(* ===== verification/Counter.v ===== *)
(** * Counter: threads that increment a counter under a lock

    src/ipc/sem_arr.c (a System V semaphore) and src/thread/mutex.c (a mutex)
    start some threads that each increment a shared counter once, join them and
    print the counter.  The increment is a load and a store, so it is the lock
    that makes the result right.  The two programs share one machine: what a lock
    does is the interface [LockOps], what it promises the class [Lock], against
    which the machine is proved correct. *)

From S2P Require Import Prelude Posix.

(** ** The interface of a lock *)

(** What a call on a lock leads the calling thread to do. *)
Inductive outcome :=
| Entered        (* go on *)
| Retry          (* call again *)
| Die.           (* [exit(1)] *)

(** A call with the answer of the system ([Some e]: it fails with error [e]);
    [None] is a call that blocks. *)
Class LockOps (L : Type) := {
  acquire : option positive -> L -> option (L * outcome);
  release : option positive -> L -> option (L * outcome) }.

(** [ok] says for which answers the lock keeps its promises. *)
Class Lock (L : Type) `{LockOps L} (ok : option positive -> Prop) := {
  free : L -> Prop;
  held : L -> Prop;
  ok_none : ok None;
  free_held l : free l -> held l -> False;
  acquire_entered a l l' : ok a -> free l \/ held l -> acquire a l = Some (l', Entered) -> free l /\ held l';
  release_entered a l l' : ok a -> held l -> release a l = Some (l', Entered) -> free l';
  acquire_other a l l' r : ok a -> r <> Entered -> acquire a l = Some (l', r) -> l' = l /\ is_Some a;
  release_other a l l' r : ok a -> r <> Entered -> release a l = Some (l', r) -> l' = l /\ is_Some a;
  acquire_can l : free l -> exists l', acquire None l = Some (l', Entered);
  release_can l : held l -> exists l', release None l = Some (l', Entered) }.

(** ** The machine *)

Section machine.
Context {L : Type} `{LockOps L} (THREADS : nat).
(** Which results of [pthread_create] the program takes for a failure. *)
Context (failed : Z -> bool).

(** Where a thread is. *)
Inductive tpc := TAcquire | TLoad | TStore (v : Z) | TRelease | TDone.

#[local] Instance tpc_eq_dec : EqDecision tpc.
Proof. solve_decision. Defined.

(** Where [main] is; [MFault] is undefined behaviour. *)
Inductive mpc := MCreate (i : nat) | MJoin (i : nat) | MPrint | MExit (code : Z) | MFault.

(** A thread is [None] when it could not be created and its entry of [threads] was
    not set. *)
Record st := St { lck : L; count : Z; threads : list (option tpc); mainpc : mpc; out : list Z }.

Definition set_lock l (s : st) : st := St l (count s) (threads s) (mainpc s) (out s).
Definition set_count c (s : st) : st := St (lck s) c (threads s) (mainpc s) (out s).
Definition set_thread i pc (s : st) : st :=
  St (lck s) (count s) (<[i := Some pc]> (threads s)) (mainpc s) (out s).
Definition set_main pc (s : st) : st := St (lck s) (count s) (threads s) pc (out s).
Definition add_thread t (s : st) : st := St (lck s) (count s) (threads s ++ [t]) (mainpc s) (out s).
Definition add_out z (s : st) : st := St (lck s) (count s) (threads s) (mainpc s) (out s ++ [z]).

(** A call on the lock by thread [i], which goes on at [pc]. *)
Definition lock_call (r : option (L * outcome)) (i : nat) (pc : tpc) (s : st) : option st :=
  match r with
  | None => None
  | Some (l, Entered) => Some (set_thread i pc (set_lock l s))
  | Some (l, Retry) => Some (set_lock l s)
  | Some (l, Die) => Some (set_main (MExit 1) (set_lock l s))
  end.

(** The routine of thread [i]: lock, [count++], unlock. *)
Definition thread_step (a : option positive) (i : nat) (s : st) : option st :=
  match threads s !! i with
  | Some (Some TAcquire) => lock_call (acquire a (lck s)) i TLoad s
  | Some (Some TLoad) => Some (set_thread i (TStore (count s)) s)
  | Some (Some (TStore v)) =>
      if in_int (v + 1) then Some (set_thread i TRelease (set_count (v + 1) s)) else Some (set_main MFault s)
  | Some (Some TRelease) => lock_call (release a (lck s)) i TDone s
  | _ => None
  end.
Lemma before_month_mono y m n : 1 <= m -> m < n -> n <= 12 -> before_month y m + days_in y m <= before_month y n.
Proof.
  intros H1 Hlt H2. rewrite before_month_next by lia. destruct (Z.eqb_spec m 12); [lia|].
  assert (Hn : exists k, n = m + 1 + Z.of_nat k) by (exists (Z.to_nat (n - (m + 1))); lia). destruct Hn as [k ->].
  clear Hlt. induction k as [|k IH]; [by rewrite Z.add_0_r|]. etrans; [apply IH; lia|].
  replace (m + 1 + Z.of_nat (S k)) with (m + 1 + Z.of_nat k + 1) by lia.
  pose proof (before_month_next y (m + 1 + Z.of_nat k) ltac:(lia)) as Hn. destruct (Z.eqb_spec (m + 1 + Z.of_nat k) 12); [lia|].
  rewrite <-Hn. assert (0 <= days_in y (m + 1 + Z.of_nat k)) by (unfold days_in; repeat case_match; lia). lia.
Qed.

Lemma before_month_bounds y m d :
  1 <= m <= 12 -> 1 <= d <= days_in y m -> 1 <= before_month y m + d <= 365 + (if leap y then 1 else 0).
Proof.
  intros Hm Hd. split.
  - assert (0 <= before_month y m) by (unfold before_month; repeat case_match; lia). lia.
  - pose proof (before_month_next y m Hm) as Hn. destruct (Z.eqb_spec m 12); [lia|].
    assert (before_month y 12 <= 335) by (unfold before_month; by destruct (leap y)).
    destruct (decide (m + 1 = 12)) as [E|]; [rewrite E in Hn; destruct (leap y); lia|].
    pose proof (before_month_mono y (m + 1) 12 ltac:(lia) ltac:(lia) ltac:(lia)).
    assert (0 <= days_in y (m + 1)) by (unfold days_in; repeat case_match; lia). destruct (leap y); lia.
Qed.

Lemma valid_spec d : valid d = true <-> 1 <= month d <= 12 /\ 1 <= day d <= days_in (year d) (month d).
Proof. unfold valid. rewrite !andb_true_iff, !Z.leb_le. tauto. Qed.

Lemma days_of_mono_year a b : valid a = true -> valid b = true -> year a < year b -> days_of a < days_of b.
Proof.
  rewrite !valid_spec. intros [Ha1 Ha2] [Hb1 Hb2] Hy.
  pose proof (before_month_bounds _ _ _ Ha1 Ha2). pose proof (before_month_bounds _ _ _ Hb1 Hb2).
  unfold days_of. pose proof (leap_days (year a)) as Hl.
  assert (year a / 4 - year a / 100 + year a / 400 + 365 * year a <=
          (year b - 1) / 4 - (year b - 1) / 100 + (year b - 1) / 400 + 365 * (year b - 1)); [|lia].
  clear Hl. generalize (year a) (year b) Hy. clear. intros x y Hy. Z.div_mod_to_equations. lia.
Qed.

Lemma days_of_inj a b : valid a = true -> valid b = true -> days_of a = days_of b -> a = b.
Proof.
  intros Ha Hb E. destruct (Z.lt_trichotomy (year a) (year b)) as [Hy|[Hy|Hy]].
  - pose proof (days_of_mono_year a b Ha Hb Hy). lia.
  - apply valid_spec in Ha as [Ha1 Ha2], Hb as [Hb1 Hb2]. unfold days_of in E. rewrite Hy in *.
    destruct (Z.lt_trichotomy (month a) (month b)) as [Hm|[Hm|Hm]].
    + pose proof (before_month_mono (year b) (month a) (month b) ltac:(lia) Hm ltac:(lia)). lia.
    + rewrite Hm in E. destruct a, b. cbn in *. f_equal; lia.
    + pose proof (before_month_mono (year b) (month b) (month a) ltac:(lia) Hm ltac:(lia)). lia.
  - pose proof (days_of_mono_year b a Hb Ha Hy). lia.
Qed.

(** ** The clock *)

(** Fields in their ranges. *)
Definition valid_tm (x : tm) : Prop :=
  valid (tm_date x) = true /\ 0 <= tm_hour x <= 23 /\ 0 <= tm_min x <= 59 /\ 0 <= tm_sec x <= 59.

Lemma secs_inj x y : valid_tm x -> valid_tm y -> secs x = secs y -> tm_isdst x = tm_isdst y -> x = y.
Proof.
  intros (Hx & ?) (Hy & ?) E Ed. unfold secs in E.
  assert (days_of (tm_date x) = days_of (tm_date y)) as Hd by lia.
  apply days_of_inj in Hd; [|done|done]. destruct x, y. cbn in *. subst. f_equal; lia.
Qed.

(** The year of a day. *)
Lemma year_arith y b days :
  365 * (y - 1) + (y - 1) / 4 - (y - 1) / 100 + (y - 1) / 400 + b - 1 - 719162 = days -> 1 <= b <= 366 ->
  -2 <= days <= 549755813888 -> 1969 <= y <= 2147483648.
Proof. intros. Z.div_mod_to_equations. lia. Qed.

Lemma year_bounds d :
  valid d = true -> -2 <= days_of d <= 549755813888 -> 1969 <= year d <= 2147483648.
Proof.
  rewrite valid_spec. intros [Hm Hx] Hd. pose proof (before_month_bounds _ _ _ Hm Hx) as Hb.
  apply (year_arith (year d) (before_month (year d) (month d) + day d) (days_of d)); [unfold days_of; lia| |done].
  destruct (leap (year d)); lia.
Qed.

(** The instants considered: up to a year around 10^9 (2^55 seconds). *)
Definition MAX : Z := 36028797018963968.

Section zone_facts.
Context (off : Z -> Z) (dst : Z -> bool).
(** No zone is a day away from UTC. *)
Hypothesis Hoff : forall t, -86400 < off t < 86400.

Lemma broken_down_ok t :
  valid_tm (broken_down off dst t) /\ secs (broken_down off dst t) = t + off t.
Proof.
  unfold broken_down. set (s := t + off t). destruct (date_of_valid (s / 86400)) as [Hv Hd]. split.
  - split; [done|]. cbn [tm_hour tm_min tm_sec]. Z.div_mod_to_equations. lia.
  - unfold secs. cbn [tm_date tm_hour tm_min tm_sec]. rewrite Hd. Z.div_mod_to_equations. lia.
Qed.

(** Far beyond any clock, the year fits into an [int]. *)
Lemma localtime_ok t : 0 <= t <= MAX -> localtime off dst t = Some (broken_down off dst t) /\
  1969 <= year (tm_date (broken_down off dst t)) <= 2147483648.
Proof.
  intros Ht. set (s := t + off t).
  assert (Hy : 1969 <= year (date_of (s / 86400)) <= 2147483648).
  { destruct (date_of_valid (s / 86400)) as [Hv Hd]. apply year_bounds; [done|]. rewrite Hd. unfold s.
    unfold MAX in Ht. specialize (Hoff t). Z.div_mod_to_equations; lia. }
  split; [|exact Hy]. unfold localtime. assert (year_ok (year (tm_date (broken_down off dst t))) = true) as ->; [|done].
  apply in_int_spec. unfold INT_MIN, INT_MAX. cbn [tm_date broken_down]. fold s. lia.
Qed.

Lemma pad2_length n : 0 <= n < 100 -> length (pad2 n) = 2%nat.
Proof.
  intros Hn. unfold pad2, dec. destruct (Z.ltb_spec n 0); [lia|]. cbn [digits]. destruct (Z.ltb_spec n 10); [done|].
  destruct (Z.ltb_spec (n / 10) 10); [done|]. Z.div_mod_to_equations. lia.
Qed.

(** The text of a clock always fits into the buffer. *)
Lemma strftime_fits x : valid_tm x -> 0 <= year (tm_date x) -> strftime TIME_BUF_SIZE x = Some (stamp x).
Proof.
  intros (Hv & Hh & Hm & Hs) Hy. unfold strftime. rewrite decide_True; [done|]. apply valid_spec in Hv as [Hmo Hd].
  assert (days_in (year (tm_date x)) (month (tm_date x)) <= 31) by (unfold days_in; repeat case_match; lia).
  unfold stamp, TIME_BUF_SIZE. rewrite !length_app, !pad2_length by lia. cbn. pose proof (dec_length _ Hy). lia.
Qed.

(** time.c prints the right time: for every instant up to the year 10^9 and in
    every time zone, the output is the text of a valid date and time, the only
    one whose seconds are those of the instant shifted by the zone's offset; the
    32 bytes of the buffer always suffice.  A clock before 1970 is an error. *)
Theorem time_prints now out :
  now <= MAX ->
  if now <? 0 then time_main off dst now out = Exit 1 out else
  exists x, time_main off dst now out = Ok 0 (out ++ bytes "now = " ++ stamp x ++ [x0a]) /\
    valid_tm x /\ secs x = now + off now /\
    forall y, valid_tm y -> secs y = now + off now -> tm_isdst y = dst now -> y = x.
Proof.
  intros Hnow. unfold time_main. destruct (Z.ltb_spec now 0); [done|].
  destruct (localtime_ok now) as [Hl Hy]; [lia|]. destruct (broken_down_ok now) as [Hv Hs].
  exists (broken_down off dst now). rewrite Hl. split_and!; [|done|done|].
  - unfold print_stamp. cbn [unwrap mret M_ret]. unfold mbind, M_bind, mret, M_ret. rewrite strftime_fits by (done || lia). done.
  - intros y Hyv Hys Hyd. apply secs_inj; [done|done|by rewrite Hys, Hs|done].
Qed.





End zone_facts.

(** Hong Kong; a zone whose standard offset moves from four hours to three; and
    one with summer time from day 91 to day 300 of 1970. *)
Lemma time_prints_witness :
  exists x, time_main (fun _ => 28800) (fun _ => false) 1709164800 [] = Ok 0 ([] ++ bytes "now = " ++ stamp x ++ [x0a]) /\
    valid_tm x /\ secs x = 1709164800 + 28800 /\
    forall y, valid_tm y -> secs y = 1709164800 + 28800 -> tm_isdst y = false -> y = x.
Proof. apply (time_prints (fun _ => 28800) (fun _ => false) ltac:(lia) 1709164800 []). unfold MAX. lia. Defined.

Definition moscow (t : Z) : Z := if t <? 1414274400 then 14400 else 10800.


Example print_100day_moscow :
  print_100day_main moscow (fun _ => false) 1414486800 1405843200 [] =
  Ok 0 (bytes "100 day = 2014-10-28 12:00:00" ++ [x0a; x0a]).
Proof. vm_compute. done. Qed.

(** With summer time at one end only, the clock moves by an hour. *)
Example print_100day_summer :
  let dst := fun t => (91 * 86400 <=? t) && (t <? 300 * 86400) in
  print_100day_main (fun t => if dst t then 7200 else 3600) dst 0 86400 [] =
  Ok 0 (bytes "100 day = 1970-04-12 02:00:00" ++ [x0a; x0a]).
Proof. vm_compute. done. Qed.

* * * * * * * * *

EXERCISE OBJECTIVE: Transcribe only, please, the lines from the first line of the records through the line with "that makes the". Both of those lines are included.

ANSWER BELOW:
(* ===== verification/Counter.v ===== *)
(** * Counter: threads that increment a counter under a lock

    src/ipc/sem_arr.c (a System V semaphore) and src/thread/mutex.c (a mutex)
    start some threads that each increment a shared counter once, join them and
    print the counter.  The increment is a load and a store, so it is the lock
    that makes the result right.  The two programs share one machine: what a lock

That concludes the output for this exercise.